[TASK REQUIREMENTS]
Where a line of the listing below holds "discriminate", add it to the tally; give only the final number.

***

(** The doubling loop computes the truncated power whenever its fuel outlasts
    the doublings. *)
Lemma retry_loop_closed fuel limit failures count delay :
  is_u32 failures -> is_i64 limit -> 0 < delay <= limit -> (1 <= count)%N ->
  limit < delay * 2 ^ Z.of_nat fuel ->
  retry_loop fuel limit failures count delay
  = Z.min limit (delay * 2 ^ (Z.of_N failures - Z.of_N (N.min count failures))).
Proof.
  intros Hf Hl. revert count delay. induction fuel as [| fuel IH]; intros count delay Hd Hc Hlim.
  { change (2 ^ Z.of_nat 0) with 1 in Hlim. lia. }
  cbn [retry_loop]. destruct (N.ltb_spec count failures) as [Hlt | Hge]; cbn [andb].
  2:{ replace (N.min count failures) with failures by lia. rewrite Z.sub_diag. change (2 ^ 0) with 1. lia. }
  replace (N.min count failures) with count by lia.
  assert (2 ^ (Z.of_N failures - Z.of_N count) = 2 * 2 ^ (Z.of_N failures - Z.of_N (count + 1))) as Hp.
  { rewrite <- Z.pow_succ_r by lia. f_equal. lia. }
  pose proof (Z.pow_pos_nonneg 2 (Z.of_N failures - Z.of_N (count + 1)) ltac:(lia) ltac:(lia)) as Hpos.
  destruct (Z.ltb_spec delay limit) as [Hdl | Hdl]; [| rewrite Hp; nia].
  pose proof (Z.quot_rem' limit 2) as Hq. pose proof (Z.rem_bound_pos limit 2 ltac:(lia) ltac:(lia)) as Hr.
  destruct (Z.ltb_spec (Z.quot limit 2) delay) as [Hh | Hh]; [rewrite Hp; nia |].
  unfold is_u32, u32_modulus in Hf. unfold is_i64, i64_half in Hl.
  rewrite wrap_i64_id by (unfold is_i64, i64_half; lia).
  unfold wrap32. rewrite N.mod_small by (unfold u32_modulus; lia).
  rewrite Nat2Z.inj_succ, Z.pow_succ_r in Hlim by lia.
  rewrite IH by lia. replace (N.min (count + 1) failures) with (count + 1)%N by lia. rewrite Hp. f_equal. ring.
Qed.

Lemma retry_fuel_enough delay limit : is_i64 limit -> 0 < delay -> limit < delay * 2 ^ Z.of_nat retry_fuel.
Proof. unfold is_i64, i64_half, retry_fuel. intros. change (2 ^ Z.of_nat 64) with 18446744073709551616. nia. Qed.

(** The backoff of a record after [failures] consecutive failures. *)
Definition backoff (p : SupervisionPolicy) (failures : N) : Duration :=
  Z.min (RetryMaxDelay p) (RetryBaseDelay p * 2 ^ Z.of_N (N.pred failures)).

Lemma retryDelay_closed r p :
  SupervisionPolicy_Validate p = Ok tt -> policy_typed p -> is_u32 (sr_ConsecutiveFailures r) ->
  retryDelay r p = Z.min (RetryMaxDelay p)
                     (backoff p (sr_ConsecutiveFailures r) + deterministicSpread r (DeterministicSpread p)).
Proof.
  intros Hv (_ & _ & Hb & Hm & Hs & _) Hf. pose proof (spread_bounds r p Hv) as Hsp.
  apply SupervisionPolicy_Validate_Ok in Hv. unfold retryDelay.
  rewrite retry_loop_closed by (try apply retry_fuel_enough; done || lia).
  replace (Z.of_N (sr_ConsecutiveFailures r) - Z.of_N (N.min 1 (sr_ConsecutiveFailures r)))
    with (Z.of_N (N.pred (sr_ConsecutiveFailures r))) by lia.
  fold (backoff p (sr_ConsecutiveFailures r)).
  assert (0 < backoff p (sr_ConsecutiveFailures r) <= RetryMaxDelay p) as Hd.
  { unfold backoff. pose proof (Z.pow_pos_nonneg 2 (Z.of_N (N.pred (sr_ConsecutiveFailures r)))). nia. }
  generalize dependent (backoff p (sr_ConsecutiveFailures r)). intros d Hd.
  generalize dependent (deterministicSpread r (DeterministicSpread p)). intros s Hsp.
  unfold is_i64, i64_half in *.
  destruct (Z.ltb_spec (RetryMaxDelay p) d); [lia |].
  rewrite wrap_i64_id by (unfold is_i64, i64_half; lia).
  destruct (Z.ltb_spec (RetryMaxDelay p - d) s); [lia |].
  rewrite wrap_i64_id by (unfold is_i64, i64_half; lia). lia.
Qed.

Lemma backoff_range p n :
  SupervisionPolicy_Validate p = Ok tt -> RetryBaseDelay p <= backoff p n <= RetryMaxDelay p.
Proof.
  rewrite SupervisionPolicy_Validate_Ok. unfold backoff. intros.
  pose proof (Z.pow_pos_nonneg 2 (Z.of_N (N.pred n)) ltac:(lia) ltac:(lia)). nia.
Qed.

Lemma backoff_mono p m n :
  SupervisionPolicy_Validate p = Ok tt -> (m <= n)%N -> backoff p m <= backoff p n.
Proof.
  rewrite SupervisionPolicy_Validate_Ok. unfold backoff. intros Hv Hmn.
  pose proof (Z.pow_le_mono_r 2 (Z.of_N (N.pred m)) (Z.of_N (N.pred n)) ltac:(lia) ltac:(lia)). nia.
Qed.

Lemma retryDelay_range r p :
  SupervisionPolicy_Validate p = Ok tt -> policy_typed p -> is_u32 (sr_ConsecutiveFailures r) ->
  0 < retryDelay r p <= RetryMaxDelay p.
Proof.
  intros Hv Ht Hf. rewrite retryDelay_closed by done.
  pose proof (backoff_range p (sr_ConsecutiveFailures r) Hv). pose proof (spread_bounds r p Hv).
  apply SupervisionPolicy_Validate_Ok in Hv. lia.
Qed.

Lemma saturatingIncrement_spec n :
  is_u32 n -> saturatingIncrement n = N.min (n + 1) 4294967295%N.
Proof.
  unfold is_u32, u32_modulus, saturatingIncrement, wrap32. intros Hn.
  destruct (N.eqb_spec n 4294967295); [lia |]. rewrite N.mod_small; unfold u32_modulus; lia.
Qed.

Lemma saturatingIncrement_typed n : is_u32 n -> is_u32 (saturatingIncrement n) /\ (0 < saturatingIncrement n)%N.
Proof. intros Hn. rewrite saturatingIncrement_spec by done. unfold is_u32, u32_modulus in *. lia. Qed.

(** C40: retryDelay is bounded exponential backoff in closed form: for a valid
    policy and any uint32 failure count the doubling loop neither overflows nor
    runs out, the delay is min(max, min(max, base * 2^(failures-1)) + spread),
    it lies between base and max, and it never shrinks when failures grow. *)
Theorem retryDelay_backoff (p : SupervisionPolicy) (r r' : SupervisionRecord)
    (Hv : SupervisionPolicy_Validate p = Ok tt) (Ht : policy_typed p)
    (Hf : is_u32 (sr_ConsecutiveFailures r)) (Hf' : is_u32 (sr_ConsecutiveFailures r')) :
  retryDelay r p
    = Z.min (RetryMaxDelay p)
        (Z.min (RetryMaxDelay p) (RetryBaseDelay p * 2 ^ Z.of_N (N.pred (sr_ConsecutiveFailures r)))
         + deterministicSpread r (DeterministicSpread p))
  /\ RetryBaseDelay p <= retryDelay r p <= RetryMaxDelay p
  /\ (sr_Scope r' = sr_Scope r -> sr_PolicyDigest r' = sr_PolicyDigest r ->
      (sr_ConsecutiveFailures r <= sr_ConsecutiveFailures r')%N -> retryDelay r p <= retryDelay r' p).
Proof.
  rewrite !retryDelay_closed by done. fold (backoff p (sr_ConsecutiveFailures r)).
  pose proof (backoff_range p (sr_ConsecutiveFailures r) Hv). pose proof (spread_bounds r p Hv).
  apply SupervisionPolicy_Validate_Ok in Hv as Hv'.
  split; [done | split; [lia |]]. intros Hs Hd Hle.
  pose proof (backoff_mono p _ _ Hv Hle).
  unfold deterministicSpread. rewrite Hs, Hd. lia.
Qed.

Definition ex_policy : SupervisionPolicy :=
  {| InspectionInterval := 600000000000; LeaseRenewLeadTime := 900000000000;
     RetryBaseDelay := 1000000000; RetryMaxDelay := 4000000000; DeterministicSpread := 500000000;
     MaxConsecutiveFailures := 3 |}.
Definition ex_policy_digest : Digest := Eval vm_compute in hex_digest (codes (policy_json ex_policy)).
Definition ex_time (seconds : Z) : Time := {| instant := seconds * 1000000000; rep := 0 |}.
Definition ex_record : SupervisionRecord :=
  {| sr_Scope := ex_bound_scope; sr_PolicyDigest := ex_policy_digest; sr_Mode := SupervisionBackoff;
     sr_ConsecutiveFailures := 2; sr_LastSuccessfulInspectAt := ex_time 1; sr_NextActionAt := ex_time 4;
     sr_IdentityLeaseExpiresAt := ex_time 10000; sr_UpdatedAt := ex_time 2; sr_Revision := 3 |}.

Lemma retryDelay_backoff_witness :
  2000000000 <= retryDelay ex_record ex_policy <= 4000000000 /\ retryDelay ex_record ex_policy <= retryDelay (set_sup_failures 9 ex_record) ex_policy.
Proof.
  split; [vm_compute; split; discriminate |].
  refine (proj2 (proj2 (retryDelay_backoff ex_policy ex_record (set_sup_failures 9 ex_record) _ _ _ _)) _ _ _);
    vm_compute; repeat split; discriminate || reflexivity.
Defined.

(** ** What an accepted signal does *)

Definition fencing (u : SupervisionUpdate) : Prop :=
  su_Signal u = SignalAuthorityRevoked \/ su_Signal u = SignalLeaseExpired.

Lemma not_fencing_false u : not_fencing u = false <-> fencing u.
Proof.
  unfold not_fencing, fencing. destruct (su_Signal u); cbn; split;
    try done; try (by intros [|]); auto.
Qed.

(** The whole effect of an accepted update on the record, by signal. *)
Definition applied (r : SupervisionRecord) (u : SupervisionUpdate) (p : SupervisionPolicy)
    (r' : SupervisionRecord) : Prop :=
  let next := sr_NextActionAt r' in
  let at_ := su_ObservedAt u in
  let failures := saturatingIncrement (sr_ConsecutiveFailures r) in
  match su_Signal u with
  | SignalHealthy =>
      sr_Mode r' = SupervisionNormal /\ sr_ConsecutiveFailures r' = 0%N
      /\ sr_LastSuccessfulInspectAt r' = at_ /\ sr_IdentityLeaseExpiresAt r' = sr_IdentityLeaseExpiresAt r
      /\ next = nextInspection r' at_ p
  | SignalTransientFailure =>
      sr_Mode r' = (if (MaxConsecutiveFailures p <=? failures)%N then SupervisionQuarantined
                    else SupervisionBackoff)
      /\ sr_ConsecutiveFailures r' = failures
      /\ sr_LastSuccessfulInspectAt r' = sr_LastSuccessfulInspectAt r
      /\ sr_IdentityLeaseExpiresAt r' = sr_IdentityLeaseExpiresAt r
      /\ next = AddDuration at_ (retryDelay r' p)
  | SignalStateUnknown =>
      sr_Mode r' = SupervisionQuarantined /\ sr_ConsecutiveFailures r' = failures
      /\ sr_LastSuccessfulInspectAt r' = sr_LastSuccessfulInspectAt r
      /\ sr_IdentityLeaseExpiresAt r' = sr_IdentityLeaseExpiresAt r
      /\ next = AddDuration at_ (retryDelay r' p)
  | SignalLeaseRenewed =>
      sr_Mode r' = sr_Mode r /\ sr_ConsecutiveFailures r' = sr_ConsecutiveFailures r
      /\ sr_LastSuccessfulInspectAt r' = sr_LastSuccessfulInspectAt r
      /\ sr_IdentityLeaseExpiresAt r' = su_NewLeaseExpiresAt u
      /\ instant at_ + LeaseRenewLeadTime p < instant (su_NewLeaseExpiresAt u)
      /\ next = nextInspection r' at_ p
  | SignalLeaseRevisionStale =>
      sr_Mode r' = SupervisionQuarantined /\ sr_ConsecutiveFailures r' = sr_ConsecutiveFailures r
      /\ sr_LastSuccessfulInspectAt r' = sr_LastSuccessfulInspectAt r
      /\ sr_IdentityLeaseExpiresAt r' = sr_IdentityLeaseExpiresAt r
      /\ next = at_
  | SignalAuthorityRevoked | SignalLeaseExpired =>
      sr_Mode r' = SupervisionFenced /\ sr_ConsecutiveFailures r' = sr_ConsecutiveFailures r
      /\ sr_LastSuccessfulInspectAt r' = sr_LastSuccessfulInspectAt r
      /\ sr_IdentityLeaseExpiresAt r' = sr_IdentityLeaseExpiresAt r
      /\ next = at_
  | SignalOther _ => False
  end.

***

[ANSWER SECTION]
2